#### [Stored data]
________________________
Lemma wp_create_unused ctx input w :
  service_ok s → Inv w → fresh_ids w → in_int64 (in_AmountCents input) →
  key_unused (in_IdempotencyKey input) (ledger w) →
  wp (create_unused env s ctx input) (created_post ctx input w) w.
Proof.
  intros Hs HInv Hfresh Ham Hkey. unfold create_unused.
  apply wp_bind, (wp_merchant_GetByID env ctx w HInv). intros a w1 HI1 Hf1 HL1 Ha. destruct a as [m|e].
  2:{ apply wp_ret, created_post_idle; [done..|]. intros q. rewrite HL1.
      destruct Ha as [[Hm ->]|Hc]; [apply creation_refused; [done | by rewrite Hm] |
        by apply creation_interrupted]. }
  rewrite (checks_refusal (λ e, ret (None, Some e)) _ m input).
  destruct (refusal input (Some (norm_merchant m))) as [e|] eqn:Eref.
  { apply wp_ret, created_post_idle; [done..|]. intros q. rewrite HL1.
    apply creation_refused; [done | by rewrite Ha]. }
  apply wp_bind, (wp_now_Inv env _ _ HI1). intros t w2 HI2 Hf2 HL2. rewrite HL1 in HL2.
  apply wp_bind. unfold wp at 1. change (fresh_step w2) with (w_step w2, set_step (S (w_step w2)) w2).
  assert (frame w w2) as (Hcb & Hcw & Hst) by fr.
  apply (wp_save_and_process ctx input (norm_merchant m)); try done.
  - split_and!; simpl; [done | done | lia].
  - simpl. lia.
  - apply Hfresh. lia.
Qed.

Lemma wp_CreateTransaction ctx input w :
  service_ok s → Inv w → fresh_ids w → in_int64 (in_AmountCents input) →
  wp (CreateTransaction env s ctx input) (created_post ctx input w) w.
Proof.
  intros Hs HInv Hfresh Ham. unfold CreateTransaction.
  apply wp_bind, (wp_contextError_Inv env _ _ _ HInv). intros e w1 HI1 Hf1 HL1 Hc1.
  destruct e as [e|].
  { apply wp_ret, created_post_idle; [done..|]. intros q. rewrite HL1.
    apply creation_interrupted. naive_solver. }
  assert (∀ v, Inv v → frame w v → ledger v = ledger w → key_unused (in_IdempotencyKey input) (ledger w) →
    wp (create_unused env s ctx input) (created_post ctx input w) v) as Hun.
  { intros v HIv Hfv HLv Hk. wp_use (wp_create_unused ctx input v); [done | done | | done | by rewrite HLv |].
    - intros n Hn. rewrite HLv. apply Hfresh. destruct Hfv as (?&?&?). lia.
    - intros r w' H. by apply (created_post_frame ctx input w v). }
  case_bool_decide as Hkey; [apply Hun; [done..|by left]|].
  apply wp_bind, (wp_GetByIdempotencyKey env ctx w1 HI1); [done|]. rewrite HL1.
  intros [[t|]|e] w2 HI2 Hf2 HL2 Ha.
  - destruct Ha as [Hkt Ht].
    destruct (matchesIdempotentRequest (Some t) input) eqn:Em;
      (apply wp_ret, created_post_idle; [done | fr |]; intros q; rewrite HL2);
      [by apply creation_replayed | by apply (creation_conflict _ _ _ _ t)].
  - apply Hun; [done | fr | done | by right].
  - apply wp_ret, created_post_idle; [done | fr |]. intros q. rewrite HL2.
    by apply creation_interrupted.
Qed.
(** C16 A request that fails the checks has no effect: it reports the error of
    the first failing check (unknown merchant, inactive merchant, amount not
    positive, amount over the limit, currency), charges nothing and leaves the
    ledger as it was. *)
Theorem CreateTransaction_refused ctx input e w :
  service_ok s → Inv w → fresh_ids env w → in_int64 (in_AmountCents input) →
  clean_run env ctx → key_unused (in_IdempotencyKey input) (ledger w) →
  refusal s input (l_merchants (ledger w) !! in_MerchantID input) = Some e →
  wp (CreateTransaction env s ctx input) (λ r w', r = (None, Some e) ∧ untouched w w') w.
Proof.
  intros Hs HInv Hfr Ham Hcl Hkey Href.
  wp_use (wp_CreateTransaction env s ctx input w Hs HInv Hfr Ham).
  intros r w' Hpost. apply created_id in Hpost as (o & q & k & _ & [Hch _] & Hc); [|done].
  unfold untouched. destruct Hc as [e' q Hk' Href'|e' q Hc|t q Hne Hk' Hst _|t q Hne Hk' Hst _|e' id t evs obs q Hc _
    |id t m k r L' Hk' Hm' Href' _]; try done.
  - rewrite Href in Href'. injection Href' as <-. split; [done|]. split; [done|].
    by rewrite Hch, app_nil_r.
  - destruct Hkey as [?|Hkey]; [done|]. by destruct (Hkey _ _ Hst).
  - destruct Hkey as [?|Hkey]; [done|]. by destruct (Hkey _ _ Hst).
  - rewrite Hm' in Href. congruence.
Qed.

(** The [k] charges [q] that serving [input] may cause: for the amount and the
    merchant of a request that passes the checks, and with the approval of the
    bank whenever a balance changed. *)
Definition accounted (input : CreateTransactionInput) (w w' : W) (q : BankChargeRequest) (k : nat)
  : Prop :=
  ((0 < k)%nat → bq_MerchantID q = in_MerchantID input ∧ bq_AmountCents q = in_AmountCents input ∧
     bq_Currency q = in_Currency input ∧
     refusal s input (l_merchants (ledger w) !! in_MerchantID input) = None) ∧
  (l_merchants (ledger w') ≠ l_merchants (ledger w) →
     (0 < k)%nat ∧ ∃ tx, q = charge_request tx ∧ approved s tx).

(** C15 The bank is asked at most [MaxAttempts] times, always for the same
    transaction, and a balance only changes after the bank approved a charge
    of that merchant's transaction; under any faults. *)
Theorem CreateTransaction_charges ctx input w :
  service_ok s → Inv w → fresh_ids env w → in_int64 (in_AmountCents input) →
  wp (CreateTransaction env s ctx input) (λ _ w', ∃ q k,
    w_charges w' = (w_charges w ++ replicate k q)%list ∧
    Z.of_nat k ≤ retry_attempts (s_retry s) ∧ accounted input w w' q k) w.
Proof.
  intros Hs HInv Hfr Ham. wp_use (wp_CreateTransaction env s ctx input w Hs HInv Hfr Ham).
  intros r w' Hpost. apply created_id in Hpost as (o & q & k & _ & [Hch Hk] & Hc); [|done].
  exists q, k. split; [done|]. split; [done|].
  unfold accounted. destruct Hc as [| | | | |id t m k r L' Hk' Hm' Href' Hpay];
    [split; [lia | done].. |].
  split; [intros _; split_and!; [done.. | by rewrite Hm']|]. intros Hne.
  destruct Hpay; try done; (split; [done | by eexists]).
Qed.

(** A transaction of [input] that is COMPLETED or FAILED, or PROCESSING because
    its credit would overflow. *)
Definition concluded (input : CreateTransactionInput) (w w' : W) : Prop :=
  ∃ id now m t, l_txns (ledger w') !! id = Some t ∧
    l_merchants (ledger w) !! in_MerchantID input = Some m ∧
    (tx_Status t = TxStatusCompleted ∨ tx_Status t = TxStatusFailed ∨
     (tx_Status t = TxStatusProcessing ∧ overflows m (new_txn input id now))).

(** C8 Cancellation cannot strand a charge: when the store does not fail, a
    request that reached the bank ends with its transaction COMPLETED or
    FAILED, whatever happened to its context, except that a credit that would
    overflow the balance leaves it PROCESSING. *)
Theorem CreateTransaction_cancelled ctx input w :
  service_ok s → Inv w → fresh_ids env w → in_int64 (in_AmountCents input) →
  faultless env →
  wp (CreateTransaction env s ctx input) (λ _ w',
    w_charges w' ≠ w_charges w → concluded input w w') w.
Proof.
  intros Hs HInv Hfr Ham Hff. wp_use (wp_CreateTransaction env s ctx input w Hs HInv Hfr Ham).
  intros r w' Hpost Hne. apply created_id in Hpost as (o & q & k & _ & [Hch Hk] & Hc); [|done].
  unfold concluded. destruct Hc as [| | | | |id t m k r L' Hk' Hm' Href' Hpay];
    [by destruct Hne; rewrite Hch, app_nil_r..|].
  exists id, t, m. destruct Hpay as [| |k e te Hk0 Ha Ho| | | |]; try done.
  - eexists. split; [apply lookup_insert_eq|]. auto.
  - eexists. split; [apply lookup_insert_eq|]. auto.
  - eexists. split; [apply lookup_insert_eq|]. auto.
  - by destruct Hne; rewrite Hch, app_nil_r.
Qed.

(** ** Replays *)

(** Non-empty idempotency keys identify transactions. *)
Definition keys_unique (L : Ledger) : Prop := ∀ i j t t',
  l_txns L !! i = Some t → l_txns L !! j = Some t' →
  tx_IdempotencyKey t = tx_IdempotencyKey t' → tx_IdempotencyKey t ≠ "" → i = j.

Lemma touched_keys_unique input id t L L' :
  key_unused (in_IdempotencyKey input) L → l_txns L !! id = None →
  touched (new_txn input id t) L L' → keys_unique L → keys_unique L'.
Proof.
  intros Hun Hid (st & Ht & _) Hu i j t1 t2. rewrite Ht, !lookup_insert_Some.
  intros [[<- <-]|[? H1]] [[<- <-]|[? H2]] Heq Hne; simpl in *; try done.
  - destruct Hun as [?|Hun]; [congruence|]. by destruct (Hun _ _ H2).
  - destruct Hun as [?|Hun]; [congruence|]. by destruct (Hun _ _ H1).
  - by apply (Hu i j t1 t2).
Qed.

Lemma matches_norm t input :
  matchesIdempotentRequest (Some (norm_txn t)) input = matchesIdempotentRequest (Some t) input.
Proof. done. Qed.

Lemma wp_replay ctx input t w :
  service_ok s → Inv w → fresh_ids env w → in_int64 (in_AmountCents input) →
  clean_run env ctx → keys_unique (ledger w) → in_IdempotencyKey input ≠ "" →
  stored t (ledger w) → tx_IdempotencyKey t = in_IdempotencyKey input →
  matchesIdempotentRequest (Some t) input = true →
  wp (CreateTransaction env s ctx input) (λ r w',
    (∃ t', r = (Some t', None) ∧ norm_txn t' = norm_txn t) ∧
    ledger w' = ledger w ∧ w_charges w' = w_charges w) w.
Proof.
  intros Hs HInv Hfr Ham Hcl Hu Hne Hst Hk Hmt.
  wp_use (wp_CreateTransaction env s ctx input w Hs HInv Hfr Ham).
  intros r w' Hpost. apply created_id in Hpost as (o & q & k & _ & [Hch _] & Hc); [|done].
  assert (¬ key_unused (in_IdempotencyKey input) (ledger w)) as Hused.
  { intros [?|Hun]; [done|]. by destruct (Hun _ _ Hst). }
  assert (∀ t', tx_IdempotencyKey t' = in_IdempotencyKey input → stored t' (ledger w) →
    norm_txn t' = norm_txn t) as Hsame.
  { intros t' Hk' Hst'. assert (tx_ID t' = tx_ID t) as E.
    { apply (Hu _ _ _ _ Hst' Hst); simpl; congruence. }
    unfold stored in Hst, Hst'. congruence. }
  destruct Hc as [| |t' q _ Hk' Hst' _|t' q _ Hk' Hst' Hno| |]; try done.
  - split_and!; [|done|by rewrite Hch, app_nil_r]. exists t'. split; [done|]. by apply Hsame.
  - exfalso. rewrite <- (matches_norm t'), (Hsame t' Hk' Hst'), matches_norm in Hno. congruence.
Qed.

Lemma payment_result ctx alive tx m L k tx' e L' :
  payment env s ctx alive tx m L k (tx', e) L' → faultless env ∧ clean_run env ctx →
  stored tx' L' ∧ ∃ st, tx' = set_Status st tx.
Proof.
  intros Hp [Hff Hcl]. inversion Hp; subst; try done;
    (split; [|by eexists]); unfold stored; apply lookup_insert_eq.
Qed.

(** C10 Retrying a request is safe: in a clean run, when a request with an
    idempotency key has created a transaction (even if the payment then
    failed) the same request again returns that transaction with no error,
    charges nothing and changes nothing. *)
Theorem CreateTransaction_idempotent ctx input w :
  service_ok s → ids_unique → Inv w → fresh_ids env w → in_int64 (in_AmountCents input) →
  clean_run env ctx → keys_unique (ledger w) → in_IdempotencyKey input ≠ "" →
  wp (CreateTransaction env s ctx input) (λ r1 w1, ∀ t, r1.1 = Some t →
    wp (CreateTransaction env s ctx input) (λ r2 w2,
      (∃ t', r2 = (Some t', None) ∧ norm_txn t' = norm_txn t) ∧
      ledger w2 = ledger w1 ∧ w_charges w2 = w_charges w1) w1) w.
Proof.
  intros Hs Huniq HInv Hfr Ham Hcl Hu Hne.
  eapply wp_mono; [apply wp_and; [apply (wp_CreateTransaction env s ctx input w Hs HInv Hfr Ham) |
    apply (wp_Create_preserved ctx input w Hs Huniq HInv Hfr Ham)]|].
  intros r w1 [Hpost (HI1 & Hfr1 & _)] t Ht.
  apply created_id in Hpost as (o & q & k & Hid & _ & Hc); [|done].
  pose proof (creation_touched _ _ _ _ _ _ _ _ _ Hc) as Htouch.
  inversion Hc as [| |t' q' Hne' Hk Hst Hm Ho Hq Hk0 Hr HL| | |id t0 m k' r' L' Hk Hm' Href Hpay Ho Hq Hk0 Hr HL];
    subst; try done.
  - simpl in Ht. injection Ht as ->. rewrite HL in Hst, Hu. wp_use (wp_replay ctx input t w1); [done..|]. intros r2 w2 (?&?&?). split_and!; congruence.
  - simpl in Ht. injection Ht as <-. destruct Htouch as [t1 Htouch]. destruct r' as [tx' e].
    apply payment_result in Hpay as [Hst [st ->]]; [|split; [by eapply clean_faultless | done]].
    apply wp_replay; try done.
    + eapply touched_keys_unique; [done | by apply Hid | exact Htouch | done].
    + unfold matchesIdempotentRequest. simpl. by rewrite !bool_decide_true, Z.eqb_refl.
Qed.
________________________
#### [WHAT THE EXERCISE ASKS]
When a line of the records holds the word "Definition", copy that line.

#### [REPLY]
Definition accounted (input : CreateTransactionInput) (w w' : W) (q : BankChargeRequest) (k : nat)
Definition concluded (input : CreateTransactionInput) (w w' : W) : Prop :=
Definition keys_unique (L : Ledger) : Prop := ∀ i j t t',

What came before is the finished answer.